Tyler Miller is a consultant in the Chicago office. As a consultant, Tyler works with client leaders in sales, marketing, finance and human resources to solve revenue growth challenges. He designs and conducts fact-finding activities to understand client objectives and issues. He participates in and leads client meetings to present recommendations and consulting deliverables. Tyler manages business analyst and associate consultant resources at the Alexander Group on project engagements.


Prior to joining the Alexander Group, Tyler was a regional sales engineer for an industrial manufacturing company. He established and managed a distribution network and handled direct sales for large customers. Previously, Tyler worked as an executive recruiter, focusing on managing client relationships and creating hiring strategies for sales, marketing and engineering management teams in the industrial automation and medical device industries. He holds an MBA from the Kellogg School of Management at Northwestern University and a B.A. from Illinois Wesleyan University.


Matt Bartels

Matt Bartels is a principal in the Chicago office. Matt is a leader for the firm’s Media and Implementation & Change Adoption practices. He also has widespread experience in a variety of industries, including technology, manufacturing and health care.
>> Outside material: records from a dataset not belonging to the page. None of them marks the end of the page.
(* ===== verification/HashEclass.v ===== *)
(** * HashEclass: equivalence classes of clause arguments (contrib/aqo/hash.c)

    The arguments of the equality clauses of a clause list are represented by
    their hashes in a sorted array without repetitions; a disjoint-set forest
    [p] over its positions ([-1] marks a root) joins the arguments of each
    clause; the class hash of an argument is the hash of all hashes of its
    class. *)
From S2P Require Import Prelude Float64 HashAny Qsort Utils Nodes HashText.
From stdpp Require Import strings sorting.
From Stdlib Require Import Relation_Operators.

(** ** Clauses *)
Definition is_const (n : node) : bool := match n with Const _ => true | _ => false end.

Definition has_consts (lst : list node) : bool := existsb is_const lst.

(** [get_clause_args_ptr]: the argument list the pointer leads to. *)
Definition get_clause_args (clause : node) : option (list node) :=
  match clause with
  | OpExpr _ args | DistinctExpr _ args | NullIfExpr _ args | ScalarArrayOpExpr _ args => Some args
  | _ => None
  end.

(** Writing through [get_clause_args_ptr] of a copy of the clause. *)
Definition set_clause_args (clause : node) (args : list node) : node :=
  match clause with
  | OpExpr o _ => OpExpr o args
  | DistinctExpr o _ => DistinctExpr o args
  | NullIfExpr o _ => NullIfExpr o args
  | ScalarArrayOpExpr o _ => ScalarArrayOpExpr o args
  | _ => clause
  end.

(** The operators listed in [clause_is_eq_clause], the named ones first
    ([Int4EqualOperator], [BooleanEqualOperator], [TextEqualOperator],
    [TIDEqualOperator], [ARRAY_EQ_OP], [RECORD_EQ_OP]). *)
Definition eq_operators : list Z :=
  [96; 91; 98; 387; 1070; 2988; 15; 92; 93; 94; 352; 353; 385; 386; 410; 416; 503; 532; 533; 560;
   566; 607; 649; 620; 670; 792; 811; 900; 1093; 1108; 1550; 1120; 1130; 1320; 1330; 1500; 1535;
   1616; 1220; 1201; 1752; 1784; 1804; 1862; 1868; 1955; 2060; 2542; 2972; 3222; 3516; 3629; 3676;
   3882; 3240; 3240]%Z.

Definition clause_is_eq_clause (clause : node) : bool :=
  match clause with
  | OpExpr o _ | DistinctExpr o _ | NullIfExpr o _ => bool_decide (opno o ∈ eq_operators)
  | ScalarArrayOpExpr o _ => bool_decide (sa_opno o ∈ eq_operators)
  | _ => false
  end.
Lemma feats_perm items items' F F' :
  items ≡ₚ items' → by_hash items → by_hash items' →
  feats_ok items (kept items) F → feats_ok items' (kept items') F' →
  Forall (fun it => is_nan (ifeat it) = false) items →
  map ihash (kept items) = map ihash (kept items') ∧ map dkey F = map dkey F'.
Proof.
  intros Hp Hby Hby' Hf Hf' Hnan.
  assert (Hnan' : Forall (fun it => is_nan (ifeat it) = false) items') by (by rewrite <- Hp).
  pose proof (feats_sorted _ _ Hby Hf Hnan) as Hs. pose proof (feats_sorted _ _ Hby' Hf' Hnan') as Hs'.
  assert (Heq : zip (map ihash (kept items)) (map dkey F) = zip (map ihash (kept items')) (map dkey F')).
  { apply (StronglySorted_unique klex); [done | done|]. rewrite !zip_map_r.
    apply fmap_Permutation. rewrite (fo_perm _ _ _ Hf), (fo_perm _ _ _ Hf').
    apply fmap_Permutation, kept_perm, Hp. }
  pose proof (fo_len _ _ _ Hf) as Hl. pose proof (fo_len _ _ _ Hf') as Hl'. split.
  - apply (f_equal (fmap fst)) in Heq. by rewrite !fst_zip in Heq by (rewrite !length_map; lia).
  - apply (f_equal (fmap snd)) in Heq. by rewrite !snd_zip in Heq by (rewrite !length_map; lia).
Qed.
Lemma raw_items_map (g : node → Z) cl sels :
  raw_items (map g cl) cl sels =
  map (fun p => mkItem (g p.1) (clause_has_consts p.1) (feature_of p.2)) (zip cl sels).
Proof.
  unfold raw_items. revert sels. induction cl as [|c cl IH]; intros [|s sels]; simpl; [done..|].
  by rewrite IH.
Qed.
Matt has a proven record of working with clients to develop actionable growth-oriented strategies, go-to-customer transformations and productivity enhancements. In addition, Matt is an expert in global and domestic sales compensation design. He is a leader in the revenue growth space, and a frequent speaker and author of thought leadership content.


Prior to joining the Alexander Group, Matt was a management consultant at Deloitte and IBM Business Consulting Services. He earned his B.A. in economics from the University of Chicago and an MBA from Indiana University Kelley School of Business. Matt is also a Certified Sales Compensation Professional (CSCP), WorldatWork.